ヤクルト・石川 史上初!プロ1年目から23年連続勝利 44歳4カ月“緩急自在”待望の今季初白星

2024年06月03日 05:30

野球

ヤクルト・石川 史上初!プロ1年目から23年連続勝利 44歳4カ月“緩急自在”待望の今季初白星
<楽・ヤ>23年連続勝利をつば九郎とともに喜ぶ石川(撮影・篠原岳夫) Photo By スポニチ
 【交流戦   ヤクルト4―0楽天 ( 2024年6月2日    楽天モバイル )】 ヤクルトの石川雅規投手(44)が2日、楽天戦で今季初勝利を挙げ、史上初めてプロ1年目から23年連続勝利を達成した。米田哲也(阪急など)の22年連続に並んでいた。1年目からに限らなくても、工藤公康(西武など)、山本昌(中日)、三浦大輔(DeNA)に並ぶ最長記録。通算186勝目。試合は4―0の5回裏終了で降雨コールドとなり、自身9年ぶりの完封。2引き分けを挟んだチームの連敗を5で止め、今交流戦初勝利となった。
 小さな大投手がまた偉業を成し遂げた。石川が今季4戦目で待望の初勝利を挙げ、1年目から23年連続白星という史上初の記録を達成。9回を投げ抜いた15年4月25日の巨人戦以来、3326日ぶりの完封勝利となった。
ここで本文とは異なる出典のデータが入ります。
(** * Gaussian-process posterior of the notebook "6 - Gaussian Processes"

    The notebook defines [kernel] (squared exponential with a noise term that
    is added when the two inputs compare equal) and [GPpredict] (posterior
    mean and variance at a query point).  [compute_K] is called by the
    notebook but its body lives in [solutions/code5.py], which is not part of
    the sources.

    Numbers.  The notebook computes with IEEE doubles; here a double is
    idealised as a real number of [R], so rounding, overflow, infinities and
    NaN are outside the model.  A division by zero has no real value: it is
    modelled as the exception [ZeroDivisionError] (Python floats raise it,
    NumPy scalars produce [inf]/[nan] there).

    Arrays.  A one-dimensional array is a [list R]; a two-dimensional array
    is a record carrying its shape next to its rows, as [ndarray.shape]
    does, so that arrays with an empty axis keep their shape.

    Globals.  [GPpredict] reads [sigma_kernel], [l] and [sigma_noise] from
    the notebook's global scope at every call of [kernel]; this is modelled by
    a state-and-exception monad over the record of the notebook's globals. *)

From Stdlib Require Import Reals Lra Lia List Permutation Arith Bool.
From Stdlib Require Import Sorted.
Import ListNotations.
Local Open Scope R_scope.

(** ** Exceptions and results *)

Inductive exn : Set :=
| ZeroDivisionError
| IndexError
| ValueError
| InvalidParameter.

Inductive result (A : Type) : Type :=
| Ok (a : A)
| Raise (e : exn).

Arguments Ok {A} a.
Arguments Raise {A} e.

Definition rbind {A B : Type} (r : result A) (f : A -> result B) : result B :=
  match r with
  | Ok a => f a
  | Raise e => Raise e
  end.

Declare Scope result_scope.
Delimit Scope result_scope with res.
Notation "x <- c ;; k" := (rbind c (fun x => k))
  (at level 61, c at next level, right associativity) : result_scope.

(** ** NumPy arrays over the reals *)

Module np.

Abbreviation vec := (list R) (only parsing).

Record ndarray2 : Type := mk2 { nrows : nat; ncols : nat; rows : list vec }.

(** The rows agree with the recorded shape. *)
Definition wf (A : ndarray2) : Prop :=
  length (rows A) = nrows A /\ Forall (fun r => length r = ncols A) (rows A).

(** [np.zeros((r, c))]. *)
Definition zeros (r c : nat) : ndarray2 := mk2 r c (repeat (repeat 0 c) r).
 「シーズン最初の勝利は特別。一人ではできないし、家族や監督、コーチ、裏方さん、全ての人がいないとマウンドには上がれない。感謝しかないです」

 強い雨が降る中、ぬかるむマウンドにもフォームは乱れず、投球術は際立った。直球の最速は130キロでも、球速差のある2種類のシンカー、100キロ前後のカーブなど、遅球の中で緩急を生む持ち味を発揮した。

 4安打無失点で5回を投げ終えると、雨脚が強まって試合が中断となった。「まだマウンドに上がる準備をしていた」。30分後に終了が決定。同じ東北出身の秋田出身で、年も近く互いに意識し合う存在の39歳岸に、東北の地で投げ勝った。

 身長1メートル67で、NPBでは最も小柄な投手だ。中学入学時は1メートル37で「このまま成長が止まるんじゃないか」と不安を抱えていた。「よくチビって言われて。だから“チ”という言葉が聞こえるだけで過敏に反応して。被害妄想みたいな感じで」。ただ、野球をしている時はコンプレックスを忘れられた。

 「コンタクトスポーツでもないし体重別でもない。体の大きい小さいに関係なく、うまい子が試合に出られる。そこに野球の魅力を感じていた」

 昨オフに「キング・オブ・パラアスリート」と称される車いすテニスのレジェンド・国枝慎吾さんと対面する機会があった。「凄く前向きな人。自分ができないことに目を向けるのではなくて、何ができるのかを考える大切さを学んだ」。150キロは投げられなくても、44歳になっても自分らしさと向き合う大切さを再確認した。

 プロ入り時の会見で、当時指揮官で現役時「小さな大打者」と呼ばれた若松勉監督になぞらえ「僕は“小さな大投手”になります」と宣言した。23年で積み上げた勝利は186勝。200勝という大きな目標へ、若い選手にはまだまだ負けるつもりはない。(重光 晋太郎)

 ▼ヤクルト・高津監督 非常に落ち着いて自分の投球ができていた。完封で決めてくれて、100点だと思います。

 ≪完投は3年ぶり、前回も5回コールド≫石川が15年4月25日巨人戦以来の完封で今季初勝利。44歳4カ月での完封は、10年9月4日巨人戦の山本昌(中=45歳0カ月)に次ぐ歴代2位の年長記録になった。完投は21年6月4日の西武戦以来3年ぶりで、前回も5回コールドだった。交流戦通算29勝で自身の持つ最多記録を更新。23年連続勝利は4人目のプロ野球タイ。1年目からでは56~77年米田哲也(近鉄)の22年を抜くプロ野球新記録だ。なお1年目からの大リーグ記録はロジャー・クレメンス(レッドソックスなど)の24年連続で、来年並ぶ可能性がある。